WHAT IS REQUIRED |
Look below. Copy each line that has "Hstep" in it.

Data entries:
Fixpoint strcmp (fuel : nat) (m : mem) (s1 s2 : Z) : option Z :=
  match fuel with
  | O => None
  | S fuel =>
      if negb (ld8 m s1 =? 0) && (s8 (ld8 m s1) =? s8 (ld8 m s2))
      then strcmp fuel m (s1 + 1) (s2 + 1)
      else Some (ld8 m s1 - ld8 m s2)
  end.

Fixpoint strncmp_loop (rounds : nat) (m : mem) (s1 s2 i : Z) : Z :=
  match rounds with
  | O => 0
  | S rounds =>
      if negb (s8 (ld8 m (s1 + i)) =? s8 (ld8 m (s2 + i)))
      then ld8 m (s1 + i) - ld8 m (s2 + i)
      else if ld8 m (s1 + i) =? 0 then 0
      else strncmp_loop rounds m s1 s2 (i + 1)
  end.

Definition strncmp (m : mem) (s1 s2 n : Z) : Z := strncmp_loop (Z.to_nat n) m s1 s2 0.

Fixpoint strchr (fuel : nat) (m : mem) (s c : Z) : option Z :=
  match fuel with
  | O => None
  | S fuel =>
      if ld8 m s =? 0 then Some NULL
      else if s8 (ld8 m s) =? s8 c then Some s
      else strchr fuel m (s + 1) c
  end.

(** The inner loop of [strstr], line 87: the index where it stops. *)
Fixpoint strstr_match (fuel : nat) (m : mem) (haystack needle i j : Z) : option Z :=
  match fuel with
  | O => None
  | S fuel =>
      if negb (ld8 m (needle + j) =? 0) && (s8 (ld8 m (haystack + (i + j))) =? s8 (ld8 m (needle + j)))
      then strstr_match fuel m haystack needle i (u32 (j + 1))
      else Some j
  end.

Fixpoint strstr_loop (fuel : nat) (m : mem) (haystack needle i : Z) : option Z :=
  match fuel with
  | O => None
  | S fuel' =>
      if ld8 m (haystack + i) =? 0 then Some NULL
      else if negb (s8 (ld8 m (haystack + i)) =? s8 (ld8 m (needle + 0)))
      then strstr_loop fuel' m haystack needle (u32 (i + 1))
      else
        j ← strstr_match fuel m haystack needle i 0;
        if ld8 m (needle + j) =? 0 then Some (haystack + i)
        else strstr_loop fuel' m haystack needle (u32 (i + 1))
  end.

Definition strstr (fuel : nat) (m : mem) (haystack needle : Z) : option Z :=
  if ld8 m needle =? 0 then Some haystack else strstr_loop fuel m haystack needle 0.

Fixpoint memcmp_loop (rounds : nat) (m : mem) (s1 s2 i : Z) : Z :=
  match rounds with
  | O => 0
  | S rounds =>
      if negb (ld8 m (s1 + i) =? ld8 m (s2 + i)) then ld8 m (s1 + i) - ld8 m (s2 + i)
      else memcmp_loop rounds m s1 s2 (i + 1)
  end.
Lemma remove_absent fuel t s q b i k :
  sched_wf t s q b → i ∉ q ++ b → (i < length t)%nat → (length q ≤ fuel)%nat →
  ∃ t', remove_from_ready_queue fuel (Some i) (st t s k) = Done tt (st t' s k) ∧
    sched_wf t' s q b ∧ same_but_next t t'.
Proof.
  intros Hwf Hi Hlt Hf. pose proof Hwf as [H1 H2 _ _ _].
  unfold remove_from_ready_queue. rewrite bind_sched_st.
  destruct (s_ready_queue s) as [h|] eqn:Eh.
  - rewrite bind_table_st. destruct q as [|p q _] using rev_ind; [done|].
    rewrite length_app in Hf. cbn in Hf.
    rewrite decide_False by (destruct q; destruct H1 as [[= ->] _]; set_solver).
    destruct (find_prev_absent fuel t h q p i) as [-> Hn]; [done|set_solver|lia|].
    rewrite Hn, bool_decide_false by done.
    destruct (remove_finish t s (q ++ [p]) b i k Hwf Hi Hlt) as (t' & E' & Hwf' & _ & _ & Hs').
    exists t'. split; [exact E'|]. by split.
  - exists t. done.
Qed.

(** ** Waking sleepers *)

Definition due (t : list pcb_t) (tick : Z) (i : nat) : bool :=
  bool_decide (state (pcb t i) = PROCESS_BLOCKED) && (wakeup_time (pcb t i) <=? tick).

(** The table after the processes [l] became ready: links aside, only their
    state changed. *)
Definition woken (l : list nat) (t t' : list pcb_t) : Prop :=
  length t' = length t ∧
  ∀ j, set_next None (pcb t' j) =
    set_next None (if decide (j ∈ l) then set_state PROCESS_READY (pcb t j) else pcb t j).

Lemma woken_nil t : woken [] t t.
Proof. split; [done|]. intros j. by rewrite decide_False by apply not_elem_of_nil. Qed.

Lemma woken_cons i l t t1 t2 : woken [i] t t1 → woken l t1 t2 → woken (i :: l) t t2.
Proof.
  intros [Hl1 H1] [Hl2 H2]. split; [congruence|]. intros j. rewrite H2. specialize (H1 j).
  destruct (decide (j ∈ l)) as [Hj|Hj].
  - rewrite decide_True by set_solver. apply (f_equal (set_state PROCESS_READY)) in H1.
    destruct (decide (j ∈ [i])); exact H1.
  - rewrite H1. destruct (decide (j ∈ [i])) as [Hi|Hi].
    + by rewrite decide_True by set_solver.
    + by rewrite decide_False by set_solver.
Qed.

Lemma woken_due l t t' tick j : woken l t t' → j ∉ l → due t' tick j = due t tick j.
Proof.
  intros [_ H] Hj. specialize (H j). rewrite decide_False in H by done. unfold due.
  by rewrite (f_equal state H : state (pcb t' j) = _), (f_equal wakeup_time H : wakeup_time (pcb t' j) = _).
Qed.

Lemma woken_pair t i t1 t2 :
  (i < length t)%nat → (∀ j, set_next None (pcb t1 j) = set_next None (pcb t j)) →
  length t1 = length t → same_but_next (upd t1 i (set_state PROCESS_READY)) t2 →
  length t2 = length t → woken [i] t t2.
Proof.
  intros Hi H1 Hl1 H2 Hl2. split; [done|]. intros j. rewrite (H2 j), pcb_upd by lia.
  destruct (decide (i = j)) as [->|Hne].
  - rewrite decide_True by set_solver. apply (f_equal (set_state PROCESS_READY) (H1 j)).
  - by rewrite decide_False by set_solver.
Qed.

Lemma wake_step_run t s q kept i rest tick k :
  sched_wf t s q (kept ++ i :: rest) →
  if due t tick i then
    ∃ t' s', wake_step tick (list.last kept) i (st t s k) = Done (list.last kept, head rest) (st t' s' k) ∧
      sched_wf t' s' (q ++ [i]) (kept ++ rest) ∧ woken [i] t t' ∧ s_tick_count s' = s_tick_count s
  else wake_step tick (list.last kept) i (st t s k) = Done (Some i, head rest) (st t s k).
Proof.
  intros Hwf. pose proof Hwf as [H1 H2 H3 H4 H5]. unfold wake_step. rewrite bind_table_st. fold (due t tick i).
  assert (Hni : next (pcb t i) = head rest).
  { pose proof (qseg_link t (s_blocked_queue s) (kept ++ [i]) rest) as Hl. rewrite last_snoc, <- app_assoc in Hl. by apply Hl. }
  rewrite Hni. destruct (due t tick i); [|done].
  assert (Hi : (i ∉ q ++ kept ++ rest) ∧ NoDup (q ++ kept ++ rest)).
  { rewrite app_assoc in H4. apply list.NoDup_app in H4 as (Ha & Hb & Hc).
    apply list.NoDup_cons in Hc as [Hc Hd]. rewrite app_assoc. split.
    - rewrite elem_of_app. intros [Hi|Hi]; [apply (Hb i Hi)|]; set_solver.
    - apply list.NoDup_app. split_and!; [done| |done]. set_solver. }
  destruct Hi as [Hi Hnd].
  assert (Hr : Forall (λ j, (j < length t)%nat) (q ++ kept ++ rest) ∧ (i < length t)%nat).
  { rewrite !Forall_app, list.Forall_cons in *. tauto. }
  destruct Hr as [Hr Hlt].
  (* after the unlinking *)
  assert (∃ t1 s1, (match list.last kept with
    | Some p => put_pcb p (set_next (head rest))
    | None => upd_sched (set_blocked (head rest)) end) (st t s k) = Done tt (st t1 s1 k) ∧
    sched_wf t1 s1 q (kept ++ rest) ∧ same_but_next t t1 ∧ length t1 = length t ∧
    s_tick_count s1 = s_tick_count s) as (t1 & s1 & E1 & Hwf1 & Hs1 & Hl1 & Htk1).
  { destruct kept as [|p kept _] using rev_ind.
    - eexists _, _. split; [done|]. split; [|done]. destruct H3 as [_ H3]. rewrite Hni in H3. by split.
    - rewrite last_snoc. eexists _, _. split; [apply put_pcb_st|].
      assert (Hp : (p < length t)%nat) by (rewrite !Forall_app, list.Forall_singleton in Hr; tauto).
      rewrite <- Hni. split; [|split; [by apply same_upd|split; [apply length_upd|done]]].
      split; try done.
      + apply qseg_upd; [done| |done]. left. apply list.NoDup_app in Hnd as (_ & Hq & _). set_solver.
      + rewrite <- !app_assoc in *. apply qseg_unlink; [done| |done].
        by apply list.NoDup_app in H4 as (_ & _ & H4).
      + by rewrite length_upd. }
  rewrite (bind_done _ _ _ _ _ E1). rewrite bind_put_st.
  assert (Hwf2 : sched_wf (upd t1 i (set_state PROCESS_READY)) s1 q (kept ++ rest))
    by (apply sched_wf_upd; [done|lia|by right]).
  destruct (add_run _ _ _ _ i k Hwf2 Hi) as (t3 & s3 & E3 & Hwf3 & Hs3 & Hl3 & Htk3 & _);
    [rewrite length_upd; lia|].
  rewrite length_upd in Hl3. rewrite (bind_done _ _ _ _ _ E3).
  exists t3, s3. split; [|split; [done|split; [|congruence]]].
  - rewrite bind_gets. unfold ret. do 2 f_equal. rewrite <- (qseg_link t3 (s_blocked_queue s3) kept rest (sw_blocked _ _ _ _ Hwf3)).
    done.
  - apply (woken_pair t i t1 t3); try done. congruence.
Qed.

Lemma wake_loop_run fuel tick k rest : ∀ kept t s q,
  sched_wf t s q (kept ++ rest) → (length rest ≤ fuel)%nat →
  ∃ t' s', wake_loop fuel tick (list.last kept) (head rest) (st t s k) = Done tt (st t' s' k) ∧
    sched_wf t' s' (q ++ List.filter (due t tick) rest) (kept ++ List.filter (λ i, negb (due t tick i)) rest) ∧
    woken (List.filter (due t tick) rest) t t' ∧ s_tick_count s' = s_tick_count s.
Proof.
  revert fuel. induction rest as [|i rest IH]; intros fuel kept t s q Hwf Hf.
  { exists t, s. cbn. rewrite app_nil_r in Hwf. rewrite !app_nil_r. destruct fuel; auto using woken_nil. }
  destruct fuel as [|fuel]; [cbn in Hf; lia|]. cbn [head wake_loop length List.filter] in *.
  pose proof (wake_step_run _ _ _ _ _ _ tick k Hwf) as Hstep.
  destruct (due t tick i) eqn:Hd; cbn [negb].
  - destruct Hstep as (t1 & s1 & E1 & Hwf1 & Hw1 & Htk1). rewrite (bind_done _ _ _ _ _ E1).
    destruct (IH fuel kept t1 s1 (q ++ [i]) Hwf1) as (t' & s' & E & Hwf' & Hw' & Htk'); [lia|].
    assert (Hext : ∀ j, j ∈ rest → due t1 tick j = due t tick j).
    { intros j Hj. eapply woken_due; [exact Hw1|].
      destruct Hwf as [_ _ _ Hnd _]. rewrite app_assoc in Hnd. apply list.NoDup_app in Hnd as (_ & _ & Hnd).
      apply list.NoDup_cons in Hnd as [Hnd _]. set_solver. }
    assert (E2 : List.filter (due t1 tick) rest = List.filter (due t tick) rest)
      by (apply filter_ext_in; intros j Hj; by apply Hext, list_elem_of_In).
    assert (E3 : List.filter (λ j, negb (due t1 tick j)) rest = List.filter (λ j, negb (due t tick j)) rest)
      by (apply filter_ext_in; intros j Hj; f_equal; by apply Hext, list_elem_of_In).
    rewrite E2 in *. rewrite E3 in *. rewrite <- app_assoc in Hwf'.
    exists t', s'. split; [exact E|]. split; [exact Hwf'|]. split; [by eapply woken_cons|congruence].
  - rewrite (bind_done _ _ _ _ _ Hstep). replace (Some i) with (list.last (kept ++ [i])) by apply last_snoc.
    destruct (IH fuel (kept ++ [i]) t s q) as (t' & s' & E & Hwf' & Hw' & Htk'); [by rewrite <- app_assoc|lia|].
    rewrite <- app_assoc in Hwf'. by exists t', s'.
Qed.

(** ** Picking the next process *)

Definition ktable (k : kernel) : list pcb_t := process_table (k_proc k).
Definition queues (k : kernel) (q b : list nat) : Prop := sched_wf (ktable k) (k_sched k) q b.

(** [k'] is [k] but for the table and the queues. *)
Definition only_sched (k k' : kernel) : Prop := k' = st (ktable k') (k_sched k') k.

Lemma only_sched_st t s k : only_sched k (st t s k).
Proof. done. Qed.

Lemma head_queue t s q b : sched_wf t s q b → s_ready_queue s = head q.
Proof. intros [H _ _ _ _]. exact (qseg_link t (s_ready_queue s) [] q H). Qed.
Lemma common_isr_run h c m k :
  40 ≤ c_esp c < 4294967296 → 0 ≤ c_eax c < 4294967296 →
  ∃ f : kernel → cpu, (∀ k2, c_esp (f k2) = c_esp c - 36 ∧ c_cr3 (f k2) = c_cr3 c) ∧
    run (common_isr h) c (set_mem m k) =
      (let* _ := h (ds_word c) in λ k2, run isr_leave (f k2) k2) (set_mem (pushed m (c_esp c) (isr_words c)) k).
Proof.
  intros Hs Ha. assert (Hdw : 0 ≤ ds_word c < 4294967296).
  { unfold ds_word. pose proof (u16_range (c_ds c)). pose proof (Z.div_mod (c_eax c) 65536).
    pose proof (Z.mod_pos_bound (c_eax c) 65536). assert (c_eax c / 65536 < 65536) by (apply Z.div_lt_upper_bound; lia).
    assert (0 ≤ c_eax c / 65536) by (apply Z.div_pos; lia). lia. }
  destruct c as [a cx d b sp bp si di ip fl dir cs ds es fs gs]. unfold ds_word in *. cbn -[pushed Z.div] in *.
  eexists. split.
  2: { unfold common_isr. rewrite run_cons. unfold pusha. rewrite <- run_app. cbn [app c_esp].
  do 4 (rewrite run_push by (cbn; lia); cbn -[Z.div]). rewrite run_push_val_cons by (cbn; lia). cbn -[Z.div].
  do 3 (rewrite run_push by (cbn; lia); cbn -[Z.div]).
  unfold mov_ax at 1. rewrite run_ret. cbn -[Z.div]. rewrite run_push by (cbn; lia). cbn -[Z.div].
  unfold mov_ax at 1. rewrite run_ret. unfold mov_sreg at 1 2 3 4. rewrite !run_ret.
  set (w := a / 65536 * 65536 + u16 ds) in *.
  match goal with |- context [set_sreg GS ?v ?c] => set (c1 := set_sreg GS v c) end.
  assert (Esp : c_esp c1 = sp - 36) by (cbn; lia).
  rewrite run_cons. unfold call_c. rewrite bind_assoc. unfold push_val at 1, store32. rewrite bind_assoc, bind_modify, bind_ret.
  rewrite Esp, u32_small by lia.
  change (set_mem ?m1 (set_mem ?m2 k)) with (set_mem m1 k). cbn [k_mem set_mem].
  unfold load32. rewrite bind_assoc, bind_gets. cbn [k_mem set_mem].
  replace (c_esp (set_reg ESP (sp - 36 - 4) c1) + 4) with (sp - 36) by (cbn; lia).
  rewrite ld32_st32_ne by mem_side.
  replace (sp - 4 - 4 - 4 - 4 - 4 - 4 - 4 - 4 - 4) with (sp - 36) by lia.
  rewrite ld32_st32_eq, u32_small by mem_side. rewrite bind_assoc.
  cbn [isr_words pushed c_eax c_ecx c_edx c_ebx c_esp c_ebp c_esi c_edi ds_word c_ds].
  replace (sp - 4 - 4 - 4 - 4 - 4 - 4 - 4 - 4 - 4) with (sp - 36) by lia. fold w.
  apply bind_ext. intros [] k2 _. rewrite bind_assoc, bind_gets, bind_ret. reflexivity. }
  intros k2. cbn. split; [lia|done].
Qed.

(** What [isr_leave] makes of the frame above the words of [common_isr]. *)
Definition left_isr (m : mem) (sp cr3 : Z) : cpu :=
  let r := frame_at m (sp - 36) in let seg := u16 (r_ds r) in
  mk_cpu (r_eax r) (r_ecx r) (r_edx r) (r_ebx r) (sp + 20) (r_ebp r) (r_esi r) (r_edi r)
    (r_eip r) (r_eflags r) cr3 (u16 (r_cs r)) seg seg seg seg.

Lemma isr_leave_run c sp k :
  c_esp c = sp - 36 → 36 ≤ sp → sp + 20 < 4294967296 →
  run isr_leave c k = Done (left_isr (k_mem k) sp (c_cr3 c)) k.
Proof.
  intros Hsp H1 H2. destruct c as [a cx d b sp' bp si di ip fl dir cs ds es fs gs]. cbn in Hsp. subst sp'.
  rewrite <- (set_mem_id k) at 1. set (m := k_mem k). unfold isr_leave, pop.
  rewrite run_pop_to by (cbn; lia). cbn. unfold mov_sreg at 1 2 3 4. rewrite !run_ret. cbn.
  rewrite run_cons. unfold popa, pop. rewrite <- run_app. cbn [app].
  do 3 (rewrite run_pop_to by (cbn; lia); cbn). unfold add_esp. rewrite run_ret. cbn. rewrite u32_small by lia.
  do 4 (rewrite run_pop_to by (cbn; lia); cbn). rewrite run_ret. cbn. rewrite u32_small by lia.
  rewrite run_cons. unfold iret. rewrite <- run_app. cbn [app].
  do 3 (rewrite run_pop_to by (cbn; lia); cbn). subst m. rewrite set_mem_id.
  unfold left_isr, frame_at. change (run []) with (λ c : cpu, ret c). cbv beta zeta. unfold ret. cbn. f_equal.
  f_equal; lia || (f_equal; lia) || (do 2 f_equal; lia).
Qed.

EXERCISE RESPONSE |
  pose proof (wake_step_run _ _ _ _ _ _ tick k Hwf) as Hstep.
  - destruct Hstep as (t1 & s1 & E1 & Hwf1 & Hw1 & Htk1). rewrite (bind_done _ _ _ _ _ E1).
  - rewrite (bind_done _ _ _ _ _ Hstep). replace (Some i) with (list.last (kept ++ [i])) by apply last_snoc.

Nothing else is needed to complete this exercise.